[Aim of the exercise] Set down exactly the lines below, from the one containing "(chunks : list" through the final line, and include no others.

[Provided data]

<<<<

(** [runVersion] up to the push of the versioning branch: the result
    is what the rest needs, the pull requests found by the search, the
    latest changelog entry, the pull request text and title. *)
Definition prepare_version (ctx : Context) (script : option str) (cwd : str)
    (prTitle commitMessage : str) (hasPublishScript : bool)
  : M (list Pull * ChangelogEntry * str * str) :=
  let repo := ctx_owner ctx ++ lit "/" ++ ctx_repo ctx in
  let branch := replace_first (lit "refs/heads/") [] (ctx_ref ctx) in
  let versionBranch := lit "changeset-release/" ++ branch in
  preState ← ask pre_state;
  switchToMaybeExistingBranch versionBranch;;
  reset (ctx_sha ctx);;
  run_version_command script cwd;;
  let searchQuery :=
    lit "repo:" ++ repo ++ lit "+state:open+head:" ++ versionBranch
    ++ lit "+base:" ++ branch in
  searchResult ← ask (fun w => search_items w searchQuery);
  latestChangelogEntry ← getLatestChangelogEntry (path_join cwd (lit "CHANGELOG.md"));
  let prBody := pull_text hasPublishScript branch preState
                  (content latestChangelogEntry) in
  let finalPrTitle := with_pre_tag prTitle preState in
  clean ← checkIfClean;
  (if negb clean then
     unlink (path_join cwd (lit "CHANGELOG.md"));;
     commitAll (with_pre_tag commitMessage preState)
   else mret tt);;
  push versionBranch true;;
  mret (searchResult, latestChangelogEntry, prBody, finalPrTitle).

(** The body for a pull request that exists already: the checksum
    guard.  [body] is the pull request text without frontmatter. *)
Definition existing_pull_body (pull : Pull) (latestChangelogEntry : ChangelogEntry)
    (body : str) : M str :=
  let frontmatterData := getPullFrontmatterData (default [] (pull_body pull)) in
  match frontmatterData with
  | Some (MkFrontmatter (Some draftId) (Some checksum)) =>
      if (draftId =? 0)%Z || bool_decide (checksum = []) then mret body
      else
        draftRelease ← repos_getRelease draftId;
        let releaseContentHash := md5 (release_body draftRelease) in
        if bool_decide (releaseContentHash = checksum) then
          updatedRelease ←
            repos_updateRelease draftId true
              (Some (lit "v" ++ version latestChangelogEntry,
                     lit "v" ++ version latestChangelogEntry,
                     content latestChangelogEntry));
          mret (createPullFrontmatter draftId (md5 (release_body updatedRelease))
                ++ [LF; LF] ++ body)
        else
          (* preserve whatever there is so the next run of the action can
             also bail out on the checksum mismatch *)
          mret (createPullFrontmatter draftId checksum ++ [LF; LF] ++ body)
  | _ => mret body
  end.

(** The rest of [runVersion]: create the draft release and the pull
    request, or bring the existing pull request up to date. *)
Definition reconcile_pull (ctx : Context)
    (prepared : list Pull * ChangelogEntry * str * str) : M unit :=
  let '(items, latestChangelogEntry, prBody, finalPrTitle) := prepared in
  let branch := replace_first (lit "refs/heads/") [] (ctx_ref ctx) in
  let versionBranch := lit "changeset-release/" ++ branch in
  match items with
  | [] =>
      draftRelease ←
        repos_createRelease (lit "v" ++ version latestChangelogEntry)
          (lit "v" ++ version latestChangelogEntry)
          (content latestChangelogEntry) true false;
      let body := createPullFrontmatter (release_id draftRelease)
                    (md5 (release_body draftRelease))
                  ++ [LF; LF] ++ prBody in
      pulls_create branch versionBranch finalPrTitle body
  | pull :: _ =>
      body ← existing_pull_body pull latestChangelogEntry prBody;
      pulls_update (pull_number pull) finalPrTitle body
  end.

Definition runVersion (ctx : Context) (script : option str) (cwd : str)
    (prTitle commitMessage : str) (hasPublishScript : bool) : M unit :=
  prepare_version ctx script cwd prTitle commitMessage hasPublishScript
  ≫= reconcile_pull ctx.

End Version.

(** *** Worlds for examples of [runVersion] *)

(** A stand-in for the digest in examples: the length of the text, in
    digits.  The theorems hold for every digest function. *)
Definition demo_hash (s : str) : str := decimal (N.of_nat (length s)).

Definition demo_context : Context :=
  MkContext (lit "owner") (lit "repo") (lit "refs/heads/main") (lit "0123abc").

Definition demo_changelog : str :=
  lit "# pkg" ++ [LF; LF] ++ lit "## 1.1.0" ++ [LF; LF] ++ lit "- new notes" ++ [LF; LF]
  ++ lit "## 1.0.0" ++ [LF; LF] ++ lit "- first" ++ [LF].

(** A world in which the versioning pull request is open with the given
    body and the host holds one draft release, under [id], with the body
    [old notes]. *)
Definition version_world (id : Z) (pr_body : str) : World :=
  MkWorld (<[lit "./CHANGELOG.md" := Content demo_changelog]> ∅)
    (<[id := MkRelease id (lit "v1.0.1") (lit "v1.0.1") (lit "old notes") true false]> ∅)
    (id + 1)
    (fun _ => [])
    (fun _ => [MkPull 900 7 (Some pr_body) None])
    ([], lit "root") None (inl HostError)
    (fun _ _ => []) (fun _ _ => []) (fun _ _ f => f) 1 1 (fun _ => []) false [].

Definition demo_runVersion (w : World) : World * (exn + unit) :=
  runVersion demo_hash demo_context (Some (lit "yarn version")) (lit ".")
    (lit "Version Packages") (lit "Version Packages") false w.

Definition demo_prepare (w : World)
  : World * (exn + (list Pull * ChangelogEntry * str * str)) :=
  prepare_version demo_context (Some (lit "yarn version")) (lit ".")
    (lit "Version Packages") (lit "Version Packages") false w.

(** The last pull request body the procedure wrote. *)
Definition last_pull_body (w : World) : option str :=
  match last (events w) with
  | Some (UpdatePull _ _ body) => Some body
  | Some (CreatePull _ _ _ body) => Some body
  | _ => None
  end.

(** A procedure that leaves the releases of the host as they are. *)
Definition keeps_releases {A} (m : M A) : Prop :=
  forall w w1 r, m w = (w1, r) -> releases w1 = releases w.

(** The pull request body with draft id 0 and the digest of [old notes]. *)
Definition zero_id_body : str :=
  createPullFrontmatter 0 (demo_hash (lit "old notes")) ++ [LF; LF] ++ lit "text".

(** The same with draft id 5, and with draft id 5 and another digest. *)
Definition matching_body : str :=
  createPullFrontmatter 5 (demo_hash (lit "old notes")) ++ [LF; LF] ++ lit "text".

Definition drifted_body : str :=
  createPullFrontmatter 5 (lit "ffff") ++ [LF; LF] ++ lit "text".

(** A body whose frontmatter names the draft 5 and holds a checksum
    line with nothing but blanks after the key. *)
Definition blank_checksum_body : str :=
  lit "---" ++ [LF] ++ lit "draft_id: 5" ++ [LF] ++ lit "checksum:  " ++ [LF]
  ++ lit "---" ++ [LF; LF] ++ lit "text".
(** ** Observations and sample worlds for the properties of whole runs *)

(** ** Counting what the procedures did *)

(** The event is a deepening of the clone by the commit locator. *)
Definition is_deepen (e : Event) : bool :=
  match e with
  | Exec cmd args =>
      bool_decide (cmd = git) && list_eqb args [lit "fetch"; lit "--deepen=50"]
  | _ => false
  end.

(** The number of deepenings run so far. *)
Definition deepenings (w : World) : nat :=
  length (List.filter is_deepen (events w)).

(** [t] occurs in [s]. *)
Definition occurs_in (t s : str) : Prop := exists pre post, s = pre ++ t ++ post.

(** *** Lines of the publish output *)

(** A code unit of a package name without scope: no white space, no
    [/], no [@]. *)
Definition is_name_char (c : char) : bool :=
  is_not_space c && is_not_char (chr "/") c && is_not_char (chr "@") c.

(** The text is empty or starts with white space. *)
Definition space_or_end (s : str) : bool :=
  match s with
  | [] => true
  | c :: _ => is_space c
  end.

(** A line of the publish output that reports a tag: any text without
    an [N], the marker, white space, the name, [@], the version, and
    whatever follows. *)
Definition tag_line (pre sp name ver rest_ : str) : str :=
  pre ++ lit "New tag:" ++ sp ++ name ++ lit "@" ++ ver ++ rest_.
(** * Text chunker: a shallow embedding of
      [cpp_extensions/text_chunking/text_chunker.cpp]

    The two exported functions, [split_text] and
    [split_text_with_word_count], are embedded as Rocq functions over
    byte strings.  Conventions:

    - a [std::string] is a [list ascii]; [size()] is [len];
    - [size_t] values are integers in [0, 2^64) and [int] values are
      integers in [-2^31, 2^31); every conversion and every operation
      that can leave the range is written with its wrap-around;
    - the two [find] loops always make progress (the separator is one of
      two non-empty constants), so they are total functions, defined by
      well-founded recursion on the unread part of the text;
    - the fixed-width [for] loop advances by a stride that the caller
      controls, so it is defined with a step budget and its termination
      is a theorem, not an assumption;
    - memory is assumed sufficient (no [bad_alloc]).  A [reserve] is then
      observable in two ways only, and both are modelled: the buffer
      reserve heading each merge block (lines 58 and 111) takes an [int]
      sum converted to [size_t] and throws [std::length_error] when that
      exceeds [max_size()]; the vector reserve of line 143 divides by the
      stride.  The vector reserves themselves ask for at most
      [len + 1] elements and are taken to be served. *)

From Stdlib Require Import String Ascii ZArith List Bool Lia.
From Equations Require Import Equations.
Import ListNotations.

Local Open Scope Z_scope.

(** ** Machine integers *)

Module Machine.

Definition size_modulus : Z := 2 ^ 64.
Definition int_min : Z := - 2 ^ 31.
Definition int_max : Z := 2 ^ 31 - 1.

(** The values an [int] parameter can hold. *)
Definition is_int (z : Z) : Prop := int_min <= z <= int_max.

(** [static_cast<size_t>(z)], also the implicit conversion applied to an
    [int] operand that meets a [size_t] one. *)
Definition to_size_t (z : Z) : Z := z mod size_modulus.

(** Reduction of a mathematical result to [int].  Signed overflow is
    undefined in C++; the model takes the two's complement result that the
    usual targets produce. *)
Definition to_int (z : Z) : Z := (z + 2 ^ 31) mod 2 ^ 32 - 2 ^ 31.

Definition int_add (a b : Z) : Z := to_int (a + b).
Definition int_sub (a b : Z) : Z := to_int (a - b).
Definition int_mul (a b : Z) : Z := to_int (a * b).

Definition size_add (a b : Z) : Z := to_size_t (a + b).
Definition size_sub (a b : Z) : Z := to_size_t (a - b).

End Machine.
Import Machine.

(** ** Strings *)

Definition cpp_string : Type := list ascii.

(** [s.length()] as a [size_t] value. *)
Definition len (s : cpp_string) : Z := Z.of_nat (length s).

(** [std::string::max_size()] of libstdc++ on a 64-bit target. *)
Definition string_max_size : Z := 2 ^ 62 - 1.

(** The strings that can exist at run time. *)
Definition fits (s : cpp_string) : Prop := len s <= string_max_size.

(** [empty()], of a string and of a vector alike. *)
Definition is_empty {A : Type} (l : list A) : bool :=
  match l with [] => true | _ :: _ => false end.

(** [s.substr(pos, n)]: the characters [pos, min(pos + n, size())).  Every
    call in the source is guarded so that [pos <= size()]. *)
Definition substr (s : cpp_string) (pos n : Z) : cpp_string :=
  firstn (Z.to_nat n) (skipn (Z.to_nat pos) s).

(** [s.substr(pos)]. *)
Definition substr_from (s : cpp_string) (pos : Z) : cpp_string :=
  skipn (Z.to_nat pos) s.

Definition newline : ascii := "010"%char.

(** The separator tiers, in the order the source tries them. *)
Inductive separator : Type :=
| double_newline
| single_newline.

Definition sep_string (sep : separator) : cpp_string :=
  match sep with
  | double_newline => [newline; newline]
  | single_newline => [newline]
  end.

Fixpoint starts_with (p s : cpp_string) : bool :=
  match p, s with
  | [], _ => true
  | _ :: _, [] => false
  | a :: p', b :: s' => Ascii.eqb a b && starts_with p' s'
  end.

(** First occurrence of [p] in [s], as an offset into [s]. *)
Fixpoint find_in (p s : cpp_string) : option nat :=
  if starts_with p s then Some 0%nat
  else match s with
       | [] => None
       | _ :: s' => option_map S (find_in p s')
       end.

(** [text.find(p, pos)]; [None] is [string::npos].  Positions inside a
    string are kept as [nat]: they never exceed [size()]. *)
Definition find (text p : cpp_string) (pos : nat) : option nat :=
  if (length text <? pos)%nat then None
  else option_map (Nat.add pos) (find_in p (skipn pos text)).

(** ** The separator splitter (lines 38-53 and 92-106) *)

Definition inspect {A : Type} (a : A) : {b : A | a = b} := exist _ a eq_refl.

(** The [while ((next_pos = text.find(sep, start_pos)) != npos)] loop.  The
    state is [(has_splits, splits, start_pos)]. *)
Equations? find_loop (sep : separator) (text : cpp_string)
    (has_splits : bool) (splits : list cpp_string) (start_pos : nat)
    : bool * list cpp_string * nat
    by wf (length text - start_pos)%nat lt :=
  find_loop sep text has_splits splits start_pos
    with inspect (find text (sep_string sep) start_pos) := {
    | exist _ (Some next_pos) Hfind =>
        find_loop sep text true
          (splits ++ [substr text (Z.of_nat start_pos)
                        (Z.of_nat next_pos - Z.of_nat start_pos)])
          (next_pos + length (sep_string sep))%nat
    | exist _ None _ => (has_splits, splits, start_pos) }.
Proof.
  clear find_loop. revert Hfind. unfold find.
  destruct (Nat.ltb_spec (length text) start_pos) as [|Hle]; [discriminate|].
  destruct (find_in _ _) as [k|] eqn:E; simpl; [|discriminate].
  intros [= <-].
  assert (Hpre : forall p t : cpp_string,
             starts_with p t = true -> (length p <= length t)%nat).
  { induction p as [|a p IHp]; intros [|b t]; simpl; try lia; try discriminate.
    intros B. apply andb_prop in B. destruct B as [_ B].
    apply IHp in B. lia. }
  assert (Hocc : forall s j, find_in (sep_string sep) s = Some j ->
                   (j + length (sep_string sep) <= length s)%nat).
  { induction s as [|c s IH]; intros j; simpl.
    - destruct sep; discriminate.
    - destruct (starts_with (sep_string sep) (c :: s)) eqn:B.
      + intros [= <-]. apply Hpre in B. simpl in B. lia.
      + destruct (find_in (sep_string sep) s) as [i|]; simpl; [|discriminate].
        intros [= <-]. specialize (IH i eq_refl). lia. }
  apply Hocc in E. rewrite length_skipn in E.
  destruct sep; simpl in *; lia.
Qed.

(** The loop followed by "add the last piece". *)
Definition find_splits (sep : separator) (text : cpp_string)
    : bool * list cpp_string :=
  let '(has_splits, splits, start_pos) := find_loop sep text false [] 0%nat in
  if has_splits && (Z.of_nat start_pos <? len text)
  then (has_splits, splits ++ [substr_from text (Z.of_nat start_pos)])
  else (has_splits, splits).

(** ** The greedy merger (lines 57-84 and 110-134) *)

(** One iteration of [for (const auto& split : splits)]; the state is
    [(chunks, current_chunk)]. *)
Definition merge_split (sep : separator) (chunk_size chunk_overlap : Z)
    (st : list cpp_string * cpp_string) (split : cpp_string)
    : list cpp_string * cpp_string :=
  let '(chunks, current_chunk) := st in
  let '(chunks, current_chunk) :=
    if negb (is_empty current_chunk)
       && (to_size_t chunk_size
             <? size_add (size_add (len current_chunk) (len split))
                         (len (sep_string sep)))
    then
      (chunks ++ [current_chunk],
       if (0 <? chunk_overlap) && (to_size_t chunk_overlap <? len current_chunk)
       then substr_from current_chunk
              (size_sub (len current_chunk) (to_size_t chunk_overlap))
       else [])
    else (chunks, current_chunk) in
  (chunks,
   if is_empty current_chunk then split
   else current_chunk ++ sep_string sep ++ split).

(** The loop of lines 60-79 (113-130) and "add final chunk", lines 82-84
    (132-134): the merge block after its reserve. *)
Definition merge_splits (sep : separator) (chunk_size chunk_overlap : Z)
    (chunks : list cpp_string) (splits : list cpp_string) : list cpp_string :=
  let '(chunks, current_chunk) :=
    fold_left (merge_split sep chunk_size chunk_overlap) splits (chunks, []) in
  if is_empty current_chunk then chunks else chunks ++ [current_chunk].

(** [current_chunk.reserve(chunk_size + chunk_overlap)], lines 58 and 111:
    the [int] sum is converted to [size_t], and [reserve] throws
    [std::length_error] when the request exceeds [max_size()].  That is the
    case exactly when the sum, as an [int], is negative. *)
Definition reserve_throws (chunk_size chunk_overlap : Z) : bool :=
  string_max_size <? to_size_t (int_add chunk_size chunk_overlap).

>>>>

[Answer area]
    (chunks : list cpp_string) (splits : list cpp_string) : list cpp_string :=
  let '(chunks, current_chunk) :=
    fold_left (merge_split sep chunk_size chunk_overlap) splits (chunks, []) in
  if is_empty current_chunk then chunks else chunks ++ [current_chunk].

(** [current_chunk.reserve(chunk_size + chunk_overlap)], lines 58 and 111:
    the [int] sum is converted to [size_t], and [reserve] throws
    [std::length_error] when the request exceeds [max_size()].  That is the
    case exactly when the sum, as an [int], is negative. *)
Definition reserve_throws (chunk_size chunk_overlap : Z) : bool :=
  string_max_size <? to_size_t (int_add chunk_size chunk_overlap).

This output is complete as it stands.